This past week my friend Tim Keesee and I met for coffee. He was excited to tell me that he has a new book coming out at the end of May. The book has the same name as his award-winning DVD series — Dispatches from the Front. There are currently 6 DVDs, and a 7th one will be coming out this summer telling what Tim saw and learned in North Africa.
Here is the first paragraph about the DVD series from the webpage:
Believers everywhere desperately need a renewed vision of Christ and the unstoppable advance of His saving work in all the earth. Our view of God’s Kingdom is often too small and limited to what we have experienced. Dispatches from the Front highlights the marvelous extent, diversity, and unity of Christ’s Kingdom in our world. The journal format of each episode underscores the daily unfolding of God’s activity on the “frontlines,” bringing viewers up-close with sights and sounds from distant corners of the Kingdom.
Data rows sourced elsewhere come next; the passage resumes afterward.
(** What the download route answers: the bytes of a file, or 404. *)
Inductive served : Type :=
  | Sent (data : list byte)
  | NotFound.

(** [uploaded_file(filename)], that is
    [send_from_directory(UPLOAD_FOLDER, filename)]: the route takes one path
    segment, [..] is refused by the safe join and [.] names the folder
    itself; any other name is looked up under the folder. *)
Definition uploaded_file (w : world) (filename : string) : served :=
  if contains "/" filename || bool_decide (filename = "..")
     || bool_decide (filename = ".")
  then NotFound
  else
    match fs w !! path_join UPLOAD_FOLDER filename with
    | Some data => Sent data
    | None => NotFound
    end.

(** Closed goals over rationals: evaluate, then compare canonical forms. *)
Ltac qc_closed :=
  vm_compute;
  repeat first
    [ reflexivity
    | match goal with
      | |- @eq Qc _ _ => apply Qc_is_canon; reflexivity
      | |- _ → False => discriminate
      | |- _ = _ => f_equal
      end ].

(** * Properties *)

(** ** Arrays, entry by entry *)

Section Entries.
Context {A B C : Type}.

Lemma entry_fmap (f : A → B) (M : list (list A)) i j :
  entry ((fun row : list A => f <$> row) <$> M) i j = f <$> entry M i j.
Proof.
  unfold entry. rewrite list_lookup_fmap.
  destruct (M !! i) as [row|]; simpl; [apply list_lookup_fmap | done].
Qed.

Lemma entry_zip_with (f : A → B → C) (M : list (list A))
    (N : list (list B)) i j :
  entry (zip_with (zip_with f) M N) i j
  = (x ← entry M i j; y ← entry N i j; Some (f x y)).
Proof.
  unfold entry. rewrite lookup_zip_with.
  destruct (M !! i) as [r|]; simpl; [|done].
  destruct (N !! i) as [s|]; simpl.
  - apply lookup_zip_with.
  - by destruct (r !! j).
Qed.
If you have never viewed any of the DVD's, you need to! If you have viewed them, you know what a masterful storyteller Tim is. His training and background as a historian, his gifts of observation and journaling, his openness to understanding cultures foreign to his own, and especially his ability to paint vivid images with words make the video series go far beyond being merely informative (which the most definitely are!). The images and word pictures reach into the very hearts of the viewers as they meet fellow believers who are on the frontlines, following and serving Christ.
I asked Tim for permission to give my blog readers a taste of his new book. Here is a section of the Prologue that he penned while visiting his native Danville, VA:
"A train calls to me in the night silence. For as long as I can remember, it has provided the music—and my pen the words—to a restless life. A million miles later, I'm back where I grew up—and the train's whistle is as sweet and lonely as ever....
"Mama used to play hymns on a beaten-up piano with a keyboard that looked like an ugly grin—its ivories yellowed, cracked, or missing. I remember how pretty she was at the piano. She had a lilting style that made me sing, even when I was too young to read. An old plaque still hangs on the living room wall: "The way of the Cross leads home." Mama has finished that journey, and yet tonight on this side, amid the clutter of memories and the mocking monotony of a ticking clock, I miss her.
"One of the things I love her for is that she gave me to the Lord—which meant that she had to let me go. Travel just wasn't in our family's DNA. Our roots run deep in the red clay of the Virginia foothills. Only things like world wars and great depressions could move us away, but always we came back to these familiar hills. I was the first in ten generations to leave Virginia. So even though Mama did not understand my wanderlust, like Hannnah, she had given her son to the Lord, and she kept her word, even when it hurt. She bought a globe—it's still here on the dresser—and over the years, she traced the paths of her promise.
"And so, I've gone far from this place. A sixteen-year-old sailor who used to be me looks down from the shelf. The picture is faded, but I still smell the salt. Back then, my small world suddenly became as vast as the ocean. And everything I saw I wrote about, filling in the blanks that only imagination could attempt before.